E como seria o primeiro parágrafo desse meu texto aqui se estivesse no pretérito? Não teria a mesma força, penso eu. Enfim, acho que essa visão sobre os tempos verbais ajuda à beça, mas, é claro, simplifiquei um monte de coisas aqui (para quem quiser saber mais, deixo as referências). Fato é que, se você escreve (e fala, e se comunica) já usa vários desses recursos no dia a dia. O interessante é juntar o que sabemos sobre tempo cronológico e psicológico com o que sabemos sobre tempos verbais (nem sei porque separamos para início de conversa), deixando essa brincadeira de narrar e comentar cada vez mais divertida.

Referências:

GOUVÊIA, Lúcia Helena Martins. Função dos Tempos Verbais. In: Anais do VIII Congresso Nacional de Linguística e Filologia. Disponível em: http://www.filologia.org.br/viiicnlf/anais/caderno14-09.html

KOCH, Ingedore Villaça. Argumentação e linguagem. 3. ed. São Paulo: Cortez, 1993.

––––––. A inter-ação pela linguagem.
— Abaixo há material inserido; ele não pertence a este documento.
(** The currency pattern at a position of the text: what a success means. *)
Lemma currency_sound pre aft y :
  rmatch re_currency (start (rev pre) aft) Some = Some y ->
  exists w post,
    aft = w ++ post /\ is_code w
    /\ word_edge pre (w ++ post) = true
    /\ word_edge (pre ++ w) post = true
    /\ assoc 1 (caps y) = Some w.
Proof.
  unfold re_currency. cbn [seq rmatch]. intros H.
  destruct (xorb (word_before (start (rev pre) aft))
                 (word_after (start (rev pre) aft))) eqn:E1; [|discriminate].
  apply rmatch_sound in H as (y1 & w & (A & B & P) & L & K).
  cbn [rmatch] in K.
  destruct (xorb (word_before (capture 1 (start (rev pre) aft) y1))
                 (word_after (capture 1 (start (rev pre) aft) y1))) eqn:E2;
    [|discriminate].
  injection K as <-. cbn [start after before pos] in A, B, P.
  exists w, (after y1). subst aft. repeat split.
  - apply lang_codes, L.
  - exact E1.
  - unfold word_edge. rewrite rev_app_distr, <- B. exact E2.
  - cbn [capture caps assoc Nat.eqb]. rewrite B, P, Nat.sub_0_r.
    rewrite firstn_app, length_rev, Nat.sub_diag, firstn_all2
      by (rewrite length_rev; lia).
    cbn [firstn]. rewrite app_nil_r, rev_involutive. reflexivity.
Qed.

(** And the converse: a code between two word boundaries is matched. *)
Lemma currency_complete pre w post :
  is_code w ->
  word_edge pre (w ++ post) = true ->
  word_edge (pre ++ w) post = true ->
  exists y, rmatch re_currency (start (rev pre) (w ++ post)) Some = Some y.
Proof.
  intros C E1 E2.
  destruct (code_capitals w C) as [L _].
  destruct w as [|c1 [|c2 [|c3 [|? ?]]]]; try discriminate.
  unfold re_currency. cbn [seq rmatch].
  change (xorb (word_before (start (rev pre) ([c1; c2; c3] ++ post)))
               (word_after (start (rev pre) ([c1; c2; c3] ++ post))))
    with (word_edge pre ([c1; c2; c3] ++ post)).
  rewrite E1. cbn [alt map currencyCodes rmatch]. unfold word_i.
  rewrite !rmatch_chars_i. cbn [start after].
  assert (K : (if xorb (word_before
                          (capture 1 (start (rev pre) ([c1; c2; c3] ++ post))
                             (advance_over 3 (start (rev pre) ([c1; c2; c3] ++ post)))))
                       (word_after
                          (capture 1 (start (rev pre) ([c1; c2; c3] ++ post))
                             (advance_over 3 (start (rev pre) ([c1; c2; c3] ++ post)))))
               then Some (capture 1 (start (rev pre) ([c1; c2; c3] ++ post))
                            (advance_over 3 (start (rev pre) ([c1; c2; c3] ++ post))))
               else None)
              = Some (capture 1 (start (rev pre) ([c1; c2; c3] ++ post))
                        (advance_over 3 (start (rev pre) ([c1; c2; c3] ++ post))))).
  { unfold word_edge in E2. rewrite rev_app_distr in E2. cbn in E2.
    unfold word_before, word_after. cbn. rewrite E2. reflexivity. }
  unfold is_code in C. cbn [map currencyCodes In] in C.
  repeat match goal with
  | |- context [ci_prefix ?l ([c1; c2; c3] ++ post)] =>
      let E := fresh "E" in
      destruct (ci_prefix l ([c1; c2; c3] ++ post)) eqn:E;
      [ cbn [length codes]; rewrite K; eauto
      | ]
  end.
  exfalso.
  repeat match goal with
  | H : ci_prefix ?l _ = false |- _ =>
      assert (map canonicalize [c1; c2; c3] <> map canonicalize l)
        by (intros X; apply (ci_prefix_canon l [c1; c2; c3] post eq_refl) in X;
            congruence);
      clear H
  end.
  repeat destruct C as [C|C]; try (symmetry in C; contradiction).
  destruct C.
Qed.

End CurrencyMatch.

Section CurrencyField.

Lemma app_prefix_split (A : Type) (l2 : list A) : forall l1 r1 r2,
  l1 ++ r1 = l2 ++ r2 -> length l2 < length l1 ->
  exists p, l1 = l2 ++ p /\ p <> [] /\ r2 = p ++ r1.
Proof.
  induction l2 as [|a l2 IH]; intros l1 r1 r2 H L.
  - exists l1. cbn [app] in *. repeat split; auto.
    destruct l1; [simpl in L; lia|discriminate].
  - destruct l1 as [|b l1]; [simpl in L; lia|].
    cbn [app] in H. injection H as -> H. simpl in L.
    destruct (IH l1 r1 r2 H) as (p & -> & Hp & ->); [lia|].
    exists p. auto.
Qed.

Lemma currency_found text m :
  smatch re_currency text = Some m ->
  exists w,
    code_at text (index m) w
    /\ find_currency text = toUpperCase w
    /\ forall j w', j < index m -> ~ code_at text j w'.
Proof.
  intros H. unfold find_currency. rewrite H. unfold smatch in H.
  apply search_first in H as (pre & rest & y & A & I & R & M & F).
  rewrite app_nil_r in R. cbn [Nat.add] in I, M.
  apply currency_sound in R as (w & post & -> & C & E1 & E2 & G).
  exists w. repeat split.
  - exists pre, post. rewrite I. auto.
  - subst m. unfold group, result_of. cbn [captures]. rewrite G. reflexivity.
  - intros j w' Hj (pre' & post' & A' & L' & C' & E1' & E2').
    rewrite I in Hj. rewrite A in A'.
    destruct (app_prefix_split _ pre' pre (w ++ post) (w' ++ post') A')
      as (p & Hp & Hn & Hr); [lia|].
    specialize (F pre' p Hp Hn). rewrite app_nil_r, <- Hr in F.
    destruct (currency_complete pre' w' post' C' E1' E2') as [y' Hy].
    congruence.
Qed.

Lemma currency_not_found text :
  smatch re_currency text = None ->
  find_currency text = codes "NOK" /\ forall i w, ~ code_at text i w.
Proof.
  intros H. unfold find_currency. rewrite H. split; [reflexivity|].
  intros i w (pre & post & A & L & C & E1 & E2).
  pose proof (search_none re_currency text [] 0 H pre (w ++ post) A) as N.
  rewrite app_nil_r in N.
  destruct (currency_complete pre w post C E1 E2) as [y Hy]. congruence.
Qed.

Lemma code_at_unique text i w w' :
  code_at text i w -> code_at text i w' -> w = w'.
Proof.
  intros (pre & post & A & L & C & _) (pre' & post' & A' & L' & C' & _).
  rewrite A in A'.
  apply app_same_length in A' as [_ A']; [|congruence].
  apply app_same_length in A' as [A' _]; [exact A'|].
  rewrite (proj1 (code_capitals w C)), (proj1 (code_capitals w' C')).
  reflexivity.
Qed.

End CurrencyField.

(** C8.  The currency of the record is always present and is one of the
    six codes.  It is the upper-cased first occurrence of a code as a whole
    word, whatever the case of its letters, and NOK when the text has no
    such occurrence. *)
Theorem C8_currency_code :
  forall text f,
    extractStructuredFields text = Some f ->
    (exists c, currency f = Some c /\ In c (map codes currencyCodes))
    /\ (forall i w,
          code_at text i w ->
          (forall j w', j < i -> ~ code_at text j w') ->
          currency f = Some (toUpperCase w))
    /\ ((forall i w, ~ code_at text i w) -> currency f = Some (codes "NOK")).
Proof.
  intros text f E.
  destruct (extract_total text) as (tot & _ & E'). rewrite E' in E.
  injection E as <-. cbn [currency].
  destruct (smatch re_currency text) as [m|] eqn:Hm.
  - destruct (currency_found text m Hm) as (w0 & C0 & -> & F0).
    repeat split.
    + exists (toUpperCase w0). split; [reflexivity|].
      destruct C0 as (pre & post & _ & _ & C & _). apply toUpperCase_code, C.
    + intros i w C F. f_equal. f_equal.
      destruct (Nat.lt_trichotomy (index m) i) as [L|[L|L]].
      * elim (F (index m) w0 L C0).
      * subst i. exact (code_at_unique text (index m) w0 w C0 C).
      * elim (F0 i w L C).
    + intros N. elim (N (index m) w0 C0).
  - destruct (currency_not_found text Hm) as [-> N].
    repeat split.
    + exists (codes "NOK"). split; [reflexivity|]. cbn. auto 10.
    + intros i w C _. elim (N i w C).
Qed.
São Paulo: Contexto, 1997.

SANTOS, Aline Maria dos e RIBEIRO, Maria D’Ajuda Alomba. Metáfora Temporal no mundo narrado: função sociocomunicativa dos verbos. In: Inventário, n.8, UFBA. Disponível em: http://www.inventario.ufba.br/08/Met%C3%A1fora%20temporal%20corrigido.pdf

WEINRICH, Harald. Estructura y función de los tiempos en el lenguaje. Madrid: Gredos, 1968.

A PRIMEIRA VERSÃO DESTE TEXTO FOI PUBLICADA PELA REVISTA VIRTUAL NINHADA (2016), COMO PARTE DO PROJETO DE ESCRITA COLABORATIVA DE MESMO NOME, PREMIADO PELO PROAC/SP.